Charlotte Pettman, representing Bolt for Leigh Day, said: “Once drivers have forked out their work-related expense on fuel and obtaining a private license, they are struggling to make ends meet.”
Leigh Day conducted a survey of 860 gig economy drivers and found that 81% did not think their wages covered the cost-of-living, with 73% of drivers stating they had worked more than six days without a day off.
Fitzpatrick, identifying with this struggle, said: “I have been needing to do more shifts than I have been doing for a long time just to make enough money.

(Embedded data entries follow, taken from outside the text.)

(** Every block of a run lies between the two watermarks, oldest lowest. *)
Lemma alloc_all_layout os sizes : ∀ a bs a',
  ArenaOS_ok os → arena_ok os a → Forall (λ s, 0 ≤ s ≤ 2 ^ 64 - 64 - arena_size a) sizes →
  alloc_all a sizes = (bs, a') →
  arena_ok os a' ∧ arena_base a' = arena_base a ∧ arena_size a' = arena_size a ∧
  arena_used a ≤ arena_used a' ∧
  Forall (λ b, arena_base a + arena_used a ≤ b.1 ∧ 0 ≤ b.2 ∧
               b.1 + b.2 ≤ arena_base a + arena_used a' ∧ (64 | b.1)) bs ∧
  ∀ i j b1 b2, (i < j)%nat → bs !! i = Some b1 → bs !! j = Some b2 → b1.1 + b1.2 ≤ b2.1.
Proof.
  induction sizes as [|sz sizes IH]; intros a bs a' Hos Ha Hall Hrun; cbn [alloc_all] in Hrun.
  { simplify_eq. split_and!; auto; [lia|]. by intros []. }
  inversion Hall as [|? ? Hsz Hall']; subst.
  destruct (arena_alloc_fitting os a sz Hos Ha Hsz) as [[E _]|(a1 & E & Ha1 & Eb & Es & Eu)];
    rewrite E in Hrun; [by apply (IH a)|].
  destruct (alloc_all a1 sizes) as [bs1 a2] eqn:Hrun1. simplify_eq.
  rewrite <-Es in Hall'.
  destruct (IH a1 bs1 a' Hos Ha1 Hall' Hrun1) as (Ha' & Eb' & Es' & Hu & Hin & Hord).
  pose proof (arena_size_pos _ _ Ha). destruct (cache_aligned_bounds sz) as [Hb Hd]; [lia|].
  rewrite Eb, Eu in *. pose proof (arena_used_bounds _ _ Ha).
  split_and!; auto; try congruence; try lia.
  - constructor; simpl.
    + split_and!; try lia. apply Z.divide_add_r; [by eapply arena_base_64|].
      by eapply arena_used_aligned.
    + eapply Forall_impl; [exact Hin|]. simpl. intros b (? & ? & ? & ?).
      split_and!; auto; lia.
  - intros [|i] [|j] b1 b2 Hij H1 H2; try lia; simplify_eq/=; [|by eapply (Hord i j); eauto; lia].
    apply (Forall_lookup_1 _ _ _ _ Hin) in H2. simpl in *. lia.
Qed.

(** The range [nkit_arena_coalesce] hands to [madvise]. *)
Lemma coalesce_range os a n addr len :
  ArenaOS_ok os → arena_ok os a →
  nkit_arena_coalesce os (Some a) = (n, [MadviseDontneed addr len]) →
  arena_base a + arena_used a ≤ addr ∧ 0 < len ∧
  addr + len = arena_base a + arena_size a ∧
  ∃ page, page = (if arena_use_huge a =? 0 then os_pagesize os else HUGE_PAGE_SIZE) ∧
          (page | addr) ∧ (page | len).
Proof.
  intros Hos [] Hc. unfold nkit_arena_coalesce in Hc.
  destruct (_ || _); [done|]. destruct (arena_size a =? 0); [done|].
  set (page := if negb _ then _ else _) in Hc.
  assert (Hp : page = if arena_use_huge a =? 0 then os_pagesize os else HUGE_PAGE_SIZE)
    by (unfold page; by destruct (_ =? 0)).
  assert (Hk : ∃ k, 6 ≤ k ≤ 21 ∧ page = 2 ^ k).
  { rewrite Hp. case_match; [apply pagesize_pow2|by exists 21]. }
  rewrite <-Hp in *. clearbody page. destruct Hk as (k & Hk & ->).
  assert (2 ^ k ≤ 2 ^ 21) by (apply Z.pow_le_mono_r; lia).
  destruct (2 ^ k =? 0); [done|].
  rewrite (u64_small (arena_base a + arena_used a)) in Hc by (unfold is_u64; lia).
  rewrite (u64_small (arena_base a + arena_size a)) in Hc by (unfold is_u64; lia).
  destruct (align_up_bounds (arena_base a + arena_used a) k) as [Hb Hd]; [lia..|].
  set (ff := align_up _ _) in *. clearbody ff.
  destruct (Z.leb_spec (arena_base a + arena_size a) ff); [done|].
  rewrite (u64_small (_ - ff)) in Hc by (unfold is_u64; lia).
  assert (Hdf : (2 ^ k | arena_base a + arena_size a - ff)).
  { apply Z.divide_sub_r; [apply Z.divide_add_r|]; auto.
    apply (divide_pow2_le _ 21 k); [lia|done]. }
  destruct Hdf as [q Hq]. rewrite Hq, Z.div_mul in Hc by lia.
  destruct (q =? 0); [done|]. rewrite u64_small in Hc by (unfold is_u64; lia).
  assert (addr = ff ∧ len = q * 2 ^ k) as [-> ->] by (destruct (negb _); by simplify_eq).
  split_and!; try lia. exists (2 ^ k). split_and!; auto. by exists q.
Qed.

(** ** A concrete system, used by the witnesses *)

Definition demo_os (huge_ok strict_ok : bool) : arena_os := {|
  os_malloc := true;
  os_shift_out _ := 0;
  os_mmap len huge :=
    if (len =? 0) || (2 ^ 62 <? len) || (huge && negb huge_ok) then MAP_FAILED
    else 2 ^ 30;
  os_mbind _ _ pol _ :=
    match pol with MPOL_BIND => if strict_ok then 0 else -1 | MPOL_PREFERRED => -1 end;
  os_madvise _ _ := 0;
  os_pagesize := 4096;
|}.

#[export] Instance demo_os_ok h s : ArenaOS_ok (demo_os h s).
Proof.
  split; simpl.
  - done.
  - intros len huge. destruct (_ || _ || _) eqn:E; [done|]. intros _.
    rewrite !orb_false_iff, Z.ltb_ge in E. lia.
  - intros len. destruct (_ || _ || _); [done|]. intros _. by exists (2 ^ 18).
  - intros len. destruct (_ || _ || _); [done|]. intros _. by exists (2 ^ 9).
  - by exists 12.
Qed.

Definition demo_arena : nkit_arena_t := mk_arena (2 ^ 30) (2 ^ 21) 128 0 0.

Lemma demo_arena_ok : arena_ok (demo_os false true) demo_arena.
Proof.
  split; simpl; try lia; [by exists 2|by exists 1|by exists (2 ^ 18)].
Qed.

“Drivers don’t have any negotiating power when entering into a contract and Bolt dictates the specific terms they work under,” Pettman said.
The conditions included rules of service, rate of pay and all communication made on behalf of the drivers to the customers.
Based on the drivers’ working relationship to Bolt, Pettman argued they should be recognised as workers.
A spokesperson for Bolt said: “Our extensive driver engagement shows this model is what the majority of drivers want […] if not, they will go elsewhere.”
Pettman said: “It’s a shame lessons haven’t been learnt from Uber and the supreme court judgement. These companies are benefiting by denying workers their rights.”
Fitzpatrick confirmed that many of the driver support systems are automated by machines. “You feel unprotected, like no one has your back.
“They’re not even willing to keep people hired to deal with the customer support and complaints.”
The tenuous definition and lack of legal status of the gig economy means officials find it difficult to legislate workers’ rights.
Responding to a Freedom of Information request in 2021, the ONS stated it does not collect specific data on gig economy workers.
In March 2022, the Mayor of London promised a Gig Economy Charter which would define the gig economy and establish best practise for on-demand workers by the end of 2022.
However, the charter has not yet materialised.
A spokesperson for the Mayor of London said the “new Charter for Good Work in the Gig Economy has been developed in consultation with partners and will be launched soon.”
More workers could lead to more exploitation
In March 2023, the number of people working at least once a week in the gig economy was 7.25 million people – 22.1% of the workforce – according to ONS data. This is approximately a 50% increase from 14.7% of the workforce in 2021, as researched by the University of Hertfordshire.
Global data survey revealed 14.5% of employees were considering taking a second job in 2023, with 14% of employees doing so in 2022.
In line with the current trend forecast, the gig economy is likely to continue to grow because of the convenience of the job and the increasing need for extra income because of the rising cost-of-living.
StandOut CV predicts that by 2026 the industry will have 14.86 million regular worker making up around 45.3% of the UK’s workforce.
Why does Fitzpatrick still work for Deliveroo if he feels exploited?
“At this point, I just consider exploitation a feature of the whole economic system,” he said. “It’s just how much you can bear.”